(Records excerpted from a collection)
(* ===== verification/Twins.v ===== *)
(** * The same command in two stores that hold the same

    A command that is written down works on one key, and changes nothing else.  Run
    in two stores that hold the same under that key, whatever else they hold and
    whatever their clocks say, it answers the same and leaves the same under the key
    ([twins], [store_run_twins]), if it means the same whenever it is run
    ([timeless]: no [SET] with a deadline, no [XADD] that leaves its timestamp to the
    clock).  Pushes, which serve the clients that wait, are for [Owing]. *)
From S2P Require Import Prelude Text Resp F64 Store StoreStrings StoreLists StoreStreams.
From S2P Require Import StoreSortedSets StoreSteps Command StoreCommands Geo Families StoreSafety Replies Alike.
Open Scope Z_scope.

(** A command that means the same whenever it is run. *)
Definition timeless `{UnicodeTables} (c : Command) : bool :=
  if uppercased c =b? lit "SET" then
    match args c with _ :: _ :: _ :: _ => false | _ => true end
  else if uppercased c =b? lit "XADD" then
    match args c with
    | _ :: id :: _ =>
        match (match text id with Some t => ok (parse_requested_id t) | None => None end) with
        | Some Auto => false
        | _ => true
        end
    | _ => true
    end
  else true.


(** ** One key written to, in two stores *)

(** Only what is under the key has changed. *)
Definition framed (key : Bytes) (s s' : State) : Prop :=
  forall k, k <> key -> entries s' !! k = entries s !! k.

(** [s] and [t] have become [s'] and [t'], the same under [key] and otherwise what
    they were. *)
Definition written (key : Bytes) (s t s' t' : State) : Prop :=
  alike_at key s' t' /\ framed key s s' /\ framed key t t'.

Lemma framed_insert key e s s' : entries s' = <[key := e]> (entries s) -> framed key s s'.
Proof. intros Hs k Hk. rewrite Hs. by apply lookup_insert_ne. Qed.

Lemma framed_delete key s s' : entries s' = delete key (entries s) -> framed key s s'.
Proof. intros Hs k Hk. rewrite Hs. by apply lookup_delete_ne. Qed.

Lemma framed_same key s s' : entries s' = entries s -> framed key s s'.
Proof. by intros Hs k _; rewrite Hs. Qed.

Lemma written_insert key s t s' t' e e' :
  data e = data e' -> expires_at e = None -> expires_at e' = None ->
  entries s' = <[key := e]> (entries s) -> entries t' = <[key := e']> (entries t) ->
  written key s t s' t'.
Proof.
  intros Hd He He' Hs Ht. split_and!; [|by eapply framed_insert..].
  split_and!; [intros e0; rewrite Hs, lookup_insert_eq; by intros [= <-]
    |intros e0; rewrite Ht, lookup_insert_eq; by intros [= <-]|].
  rewrite Hs, Ht, !lookup_insert_eq. cbn. by rewrite Hd.
Qed.

Lemma written_delete key s t s' t' :
  entries s' = delete key (entries s) -> entries t' = delete key (entries t) -> written key s t s' t'.
Proof.
  intros Hs Ht. split_and!; [|by apply framed_delete..].
  split_and!; [intros e0; by rewrite Hs, lookup_delete_eq|intros e0; by rewrite Ht, lookup_delete_eq|].
  by rewrite Hs, Ht, !lookup_delete_eq.
Qed.

Lemma written_same key s t s' t' :
  alike_at key s t -> entries s' = entries s -> entries t' = entries t -> written key s t s' t'.
Proof.
  intros Hst Hs Ht. split_and!; [|by apply framed_same..]. unfold alike_at. by rewrite Hs, Ht.
Qed.

Definition failed {A E} (r : result A E) : bool := match r with Ok _ => false | Err _ => true end.

(** An operation run in both: it has changed nothing if it failed, and whoever waits
    on a list goes on waiting. *)
Record twins {A E} (key : Bytes) (s t : State) (r r' : State * result A E) : Prop := {
  twins_written : written key s t r.1 r'.1;
  twins_answer : r.2 = r'.2;
  twins_failed : failed r.2 = true -> data <$> entries r.1 !! key = data <$> entries s !! key;
  twins_waiters : waiters r'.1 = waiters t;
}.

(** An entry written under the key in both stores, or taken out of both, or written
    as it was. *)
Ltac alike_written s t := eapply (written_insert _ s t); [| | |reflexivity..]; done.
Ltac written_off s t := by apply (written_delete _ s t).
Ltac as_it_was := intros _; cbn; rewrite ?lookup_insert_eq; by simplify_map_eq.

Lemma increment_twins now now' key s t :
  alike_at key s t -> twins key s t (increment now key s) (increment now' key t).
Proof.
  intros Hst. unfold increment, next_version.
  rewrite !untimed_drop by apply Hst. cbn [with_entries entries waiters watchers changes].
  both_at key s t Hst; cbn [from_option Datatypes.id data new_entry] in *; subst.
  - destruct d' as [value| | |]; cbn [data with_data];
      [destruct (as_number value) as [n|]; [destruct (checked_succ_i64 n)|]|..].
    all: rewrite ?insert_insert_eq; split; cbn; try done; try alike_written s t; as_it_was.
  - change (as_number (lit "0")) with (Some 0). cbv beta iota.
    change (checked_succ_i64 0) with (Some 1). cbv beta iota. rewrite !insert_insert_eq. split; cbn; try done; alike_written s t.
Qed.
(** Requests of one client, each answered before the next. *)
Fixpoint session (moments : nat -> nat -> Moment) (n : nat) (requests : list Value) (cl : Client)
  (w : World) : Client * World * list Heard * list Progress :=
  match requests with
  | [] => (cl, w, [], [])
  | r :: requests =>
      let '(cl, w, heard, p) := run (moments n) r cl w in
      let '(cl, w, heard', ps) := session moments (S n) requests cl w in
      (cl, w, heard ++ heard', p :: ps)
  end.

Lemma session_app moments n rs rs' cl w :
  session moments n (rs ++ rs') cl w
  = let '(cl, w, heard, ps) := session moments n rs cl w in
    let '(cl, w, heard', ps') := session moments (n + length rs) rs' cl w in
    (cl, w, heard ++ heard', ps ++ ps').
Proof.
  revert n cl w; induction rs as [|r rs IH]; intros n cl w; cbn [session app length].
  - rewrite Nat.add_0_r. by destruct (session moments n rs' cl w) as [[[? ?] ?] ?].
  - destruct (run (moments n) r cl w) as [[[cl1 w1] h1] p1]. rewrite IH, Nat.add_succ_r.
    destruct (session moments (S n) rs cl1 w1) as [[[cl2 w2] h2] p2]. cbn.
    destruct (session moments (S (n + length rs)) rs' cl2 w2) as [[[cl3 w3] h3] p3].
    by rewrite app_assoc.
Qed.

(** A client free to ask for what it likes. *)
Definition free (cl : Client) : Prop :=
  authenticated (identity cl) = true /\ listening (subscriptions cl) = false.

(** A request for a command that a transaction queues. *)
Definition queues (request : Value) (c : Command) : Prop :=
  parse_command request = Ok c /\ steers_a_transaction (uppercased c) = false.

(** A request to steer it. *)
Definition steers (word : string) (request : Value) : Prop :=
  exists c, parse_command request = Ok c /\ uppercased c = lit word /\ args c = [].

Definition QUEUED : Progress := Answers (Reply (SimpleString (lit "QUEUED"))).

Definition holding (cl : Client) (commands : list Command) : Client :=
  with_transaction cl {| queued := Some commands; watched := watched (transaction cl) |}.

Lemma session_queues moments n requests cs held cl w :
  free cl -> Forall2 queues requests cs ->
  session moments n requests (holding cl held) w
  = (holding cl (held ++ cs), w, [], map (fun _ => QUEUED) requests).
Proof.
  intros [Hi Hl] Hq. revert n held; induction Hq as [|r c rs cs [Hp Hs] _ IH]; intros n held; cbn [session].
  - by rewrite app_nil_r.
  - unfold run at 1. rewrite Hp. cbn [holding with_transaction identity subscriptions transaction queued watched].
    rewrite Hi, Hl, Hs. cbn [negb andb].
    change (with_transaction (holding cl held) {| queued := Some (held ++ [c]); watched := watched (transaction cl) |})
      with (holding cl (held ++ [c])).
    rewrite IH. by rewrite <- app_assoc.
Qed.

Lemma run_multi moments request cl w :
  free cl -> queued (transaction cl) = None -> steers "MULTI" request ->
  run moments request cl w = (holding cl [], w, [], Answers (Reply OK)).
Proof.
  intros [Hi Hl] Hq (c & Hp & Hc & Ha). unfold run, steer, answer_to.
  rewrite Hp, Hi, Hl, Hc, Ha, Hq. cbn [negb andb]. by destruct w.
Qed.

Lemma run_exec moments request commands cl w :
  free cl -> watched (transaction cl) = ∅ -> steers "EXEC" request ->
  run moments request (holding cl commands) w
  = let '(cl, w, heard, e) := execute moments 1 commands [] (with_transaction cl no_transaction) w in
    (cl, w, heard, execution_progress e).
Proof.
  intros [Hi Hl] Hw (c & Hp & Hc & Ha). unfold run, steer, answer_to.
  cbn [holding with_transaction identity subscriptions transaction queued watched].
  rewrite Hp, Hi, Hl, Hc, Ha, Hw. cbn [negb andb].
  by destruct w as [[] ? ?].
Qed.

End Sessions.

(** The commands of a transaction in turn, from the [n]th moment on: each is run and
    answered before the next, and these are their replies.  Stated apart from
    [execute]. *)
Inductive in_turn `{UnicodeTables} `{Trig} `{PasswordHash} (moments : nat -> Moment) :
  nat -> list Command -> Client -> World -> list Value -> list Heard -> Client -> World -> Prop :=
| in_turn_none n cl w : in_turn moments n [] cl w [] [] cl w
| in_turn_next n c cs cl w cl1 w1 heard reply replies heard' cl' w' :
    dispatch (moments n) c cl w = (cl1, w1, heard, Replied reply) ->
    in_turn moments (S n) cs cl1 w1 replies heard' cl' w' ->
    in_turn moments n (c :: cs) cl w (reply :: replies) (heard ++ heard') cl' w'.

(** What running commands comes to: all of them in turn, and their replies; or those
    before one that has to wait, or that brings the connection down. *)
Definition comes_of_running `{UnicodeTables} `{Trig} `{PasswordHash} (moments : nat -> Moment) (n : nat)
  (cs : list Command) (cl : Client) (w : World) (cl' : Client) (w' : World) (heard : list Heard)
  (before : list Value) (p : Progress) : Prop :=
  (exists replies, in_turn moments n cs cl w replies heard cl' w'
                   /\ p = Answers (Reply (Array (before ++ replies))))
  \/ exists done c rest cl1 w1 replies heard1 heard2,
     cs = done ++ c :: rest /\ in_turn moments n done cl w replies heard1 cl1 w1
     /\ heard = heard1 ++ heard2
     /\ ((exists on, dispatch (moments (n + length done)%nat) c cl1 w1 = (cl', w', heard2, Blocks on)
                     /\ p = WaitsOn on c (Some (before ++ replies, rest)))
         \/ dispatch (moments (n + length done)%nat) c cl1 w1 = (cl', w', heard2, Panics) /\ p = Crashes).

Lemma execute_in_turn `{UnicodeTables} `{Trig} `{PasswordHash} moments n cs before cl w cl' w' heard e :
  execute moments n cs before cl w = (cl', w', heard, e) ->
  comes_of_running moments n cs cl w cl' w' heard before (execution_progress e).
Proof.
  unfold comes_of_running.
  revert n before cl w cl' w' heard e; induction cs as [|c cs IH]; intros n before cl w cl' w' heard e; cbn [execute].
  { intros [= <- <- <- <-]. left. exists []. split; [constructor|by rewrite app_nil_r]. }
  destruct (dispatch (moments n) c cl w) as [[[cl1 w1] h1] [reply|on|]] eqn:E.
  - destruct (execute _ _ cs _ _ _) as [[[cl2 w2] h2] e2] eqn:E2. intros [= <- <- <- <-].
    apply IH in E2 as [(replies & Hin & ->)|(done & c' & rest & cl3 & w3 & replies & h3 & h4 & -> & Hin & -> & Hend)].
    + left. exists (reply :: replies). split; [by econstructor|by rewrite <- app_assoc].
    + right. exists (c :: done), c', rest, cl3, w3, (reply :: replies), (h1 ++ h3), h4. cbn [app length].
      replace (n + S (length done))%nat with (S n + length done)%nat by lia.
      split_and!; [done|by econstructor|by rewrite app_assoc|].
      destruct Hend as [(on & Hd & ->)|[Hd ->]]; [left|by right]. exists on. split; [done|].
      by rewrite <- app_assoc.
  - intros [= <- <- <- <-]. right. exists [], c, cs, cl, w, [], [], h1. cbn [app length].
    rewrite Nat.add_0_r, app_nil_r. split_and!; [done|constructor|done|left; by exists on].
  - intros [= <- <- <- <-]. right. exists [], c, cs, cl, w, [], [], h1. cbn [app length].
    rewrite Nat.add_0_r. split_and!; [done|constructor|done|by right].
Qed.
(** What [WAIT] asks of the replicas before it waits. *)
Definition GETACK : Value := as_command [lit "REPLCONF"; lit "GETACK"; lit "*"].
Definition asked_by (c : Command) (r : Replication) : list Value :=
  if uppercased c =b? lit "WAIT" then
    match args c with
    | [wanted; timeout] =>
        match number_i64 wanted, number_i64 timeout with
        | Some _, Some timeout => if (timeout <? 0) || (offset r =? 0) then [] else [GETACK]
        | _, _ => []
        end
    | _ => []
    end
  else [].

(** The elements handed out to those who waited, by what was heard of a command. *)
Definition handed_out (heard : list Heard) : list Bytes :=
  handed (omap (fun h => match h with FromStore e => Some e | Message _ _ => None end) heard).

(** A deadline that an [Instant] can hold, for whoever sets it until then. *)
Definition in_time `{UnicodeTables} (until : Z) (c : Command) : Prop :=
  forall env, now env <= until -> ~ deadline_overflows env (uppercased c) (args c).

Section Acts.
Context `{UnicodeTables} `{Trig} `{PasswordHash}.
Context (sure : Bytes -> bool) (until : Z) (ok : Moment -> Prop).

(** What a command that writes may do to a key one is sure of: mean the same whenever
    it is run, and keep away from what is owed there, but to push to the end of the
    list or to wait for it.  It may do what it likes to any other, with a deadline that
    can be met. *)
Definition steady (owed : Owed) (c : Command) (out : Outcome) : Prop :=
  forall key rest, one_of WRITES (uppercased c) = true -> args c = key :: rest ->
  if sure key then
    timeless c = true
    /\ (owed !! key = None \/ uppercased c = lit "RPUSH" \/ exists p, out = Blocks p)
  else in_time until c.

(** What is owed after a command. *)
Definition owing (c : Command) (heard : list Heard) (owed : Owed) : Owed :=
  match args c with
  | key :: _ => if sure key then lent key (handed_out heard) owed else owed
  | [] => owed
  end.

(** What a server does at [ok] moments: what it asks its replicas, and what it writes
    down. *)
Inductive act : World -> Owed -> list Value -> list Value -> World -> Owed -> Prop :=
| act_dispatch m c cl w cl' w' heard out owed :
    ok m -> fit c -> steady owed c out -> dispatch m c cl w = (cl', w', heard, out) ->
    act w owed (asked_by c (replication (server w))) (written_in m c cl w) w' (owing c heard owed)
| act_told m c key timeout element x xs w owed :
    ok m -> fit c -> uppercased c = lit "BLPOP" -> args c = [key; timeout] ->
    (sure key = true -> owed !! key = Some (x :: xs)) ->
    let reply := resume_element key (Some element) in
    act w owed [] (written_by c reply) (finish m c reply w).1
      (if sure key then owe key xs owed else owed)
| act_steered now c t w t' s todo owed :
    steer now c t (store w) = Some (t', s, todo) -> act w owed [] [] (with_store w s) owed
| act_read_again env reads deadline w owed :
    act w owed [] [] (with_store w (resume_entries env reads deadline (store w)).1.1) owed.

(** It adds one word at most. *)
Lemma act_words w owed asked vs w' owed' :
  act w owed asked vs w' owed' ->
  (asked = [] /\ exists v, vs = option_list v) \/ (asked = [GETACK] /\ vs = []).
Proof.
  assert (Hw : forall c reply, exists v, written_by c reply = option_list v).
  { intros c reply. unfold written_by. destruct (is_error reply); [by exists None|by eexists]. }
  destruct 1 as [m c cl w cl' w' heard out owed| | |].
  2: left; split; [done|apply Hw].
  2,3: left; split; [done|by exists None].
  unfold asked_by. destruct (uppercased c =b? lit "WAIT") eqn:Ew.
  - assert (written_in m c cl w = []) as ->.
    { apply beq_true in Ew. unfold written_in, written_by. repeat case_match; try done.
      destruct (written_down c reply) as [v|] eqn:E; [|done].
      apply written_down_writes in E. by rewrite Ew in E. }
    repeat case_match; try (left; split; [done|]; by exists None). by right.
  - left. split; [done|]. unfold written_in. destruct (run_against m c cl w).2; [apply Hw|by exists None..].
Qed.

Lemma act_fit w owed asked vs w' owed' : act w owed asked vs w' owed' -> Forall fit_request vs.
Proof.
  destruct 1 as [m c cl w cl' w' heard out owed| | |]; try apply Forall_nil_2; [|by apply written_by_fit].
  unfold written_in. destruct (run_against m c cl w).2; [by apply written_by_fit|apply Forall_nil_2..].
Qed.

Lemma act_records w owed asked vs w' owed' a bytes :
  (forall m, ok m -> append m = Appended None) -> act w owed asked vs w' owed' ->
  aof (server w) = Some a -> files w !! path a = Some bytes ->
  aof (server w') = Some a /\ files w' !! path a = Some (bytes ++ flat_map encode vs).
Proof.
  intros Hok Ha Haof Hb. destruct Ha; [by eapply dispatch_records; eauto|by eapply finish_records; eauto|..];
    cbn; by rewrite app_nil_r.
Qed.

(** ** Gone through again *)

(** The server as it would be, had it still what it has handed over. *)
Definition giving_back (owed : Owed) (w : World) : World := with_store w (given_back owed (store w)).

Lemma giving_back_nothing w : giving_back ∅ w = w.
Proof. unfold giving_back. rewrite given_back_nothing. by destruct w. Qed.

(** What one act left for the record, done again in a store: this is what it leaves,
    and so many of it were not refused. *)
Definition done_again (env : Env) (vs : list Value) (t t' : State) (n : nat) : Prop :=
  match vs with
  | [] => t' = t /\ n = O
  | [v] => exists c ev x, parse_command v = Ok c /\ one_of WRITES (uppercased c) = true
           /\ store_run env (uppercased c) (args c) t = Some (t', ev, Replied x)
           /\ n = if is_error x then O else 1%nat
  | _ => False
  end.

Lemma steer_lapses now c t s t' s' todo :
  steer now c t s = Some (t', s', todo) -> lapses now (entries s) (entries s').
Proof.
  unfold steer.
  assert (Hv : forall ks, lapses now (entries s) (entries (versions now ks s).1)) by (intros; by apply versions_lapses).
  assert (Hu : forall ws, lapses now (entries s) (entries (unchanged now ws s).1)) by (intros; by apply unchanged_lapses).
  repeat (case_match; try done); intros [= _ <- _]; try done;
    match goal with E : _ = (?s1, ?x) |- lapses _ _ (entries ?s1) => change s1 with (s1, x).1; by rewrite <- E end.
Qed.

Lemma handed_out_store events : handed_out (map FromStore events) = handed events.
Proof. unfold handed_out. f_equal. induction events as [|e events IH]; [done|]. cbn. by f_equal. Qed.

Problem requirements: Scan the records above for the lines holding "heard) owed else owed" and "act_dispatch m c". Transcribe those two and every line between them word for word, and no others.

Answer to the problem:
  | key :: _ => if sure key then lent key (handed_out heard) owed else owed
  | [] => owed
  end.

(** What a server does at [ok] moments: what it asks its replicas, and what it writes
    down. *)
Inductive act : World -> Owed -> list Value -> list Value -> World -> Owed -> Prop :=
| act_dispatch m c cl w cl' w' heard out owed :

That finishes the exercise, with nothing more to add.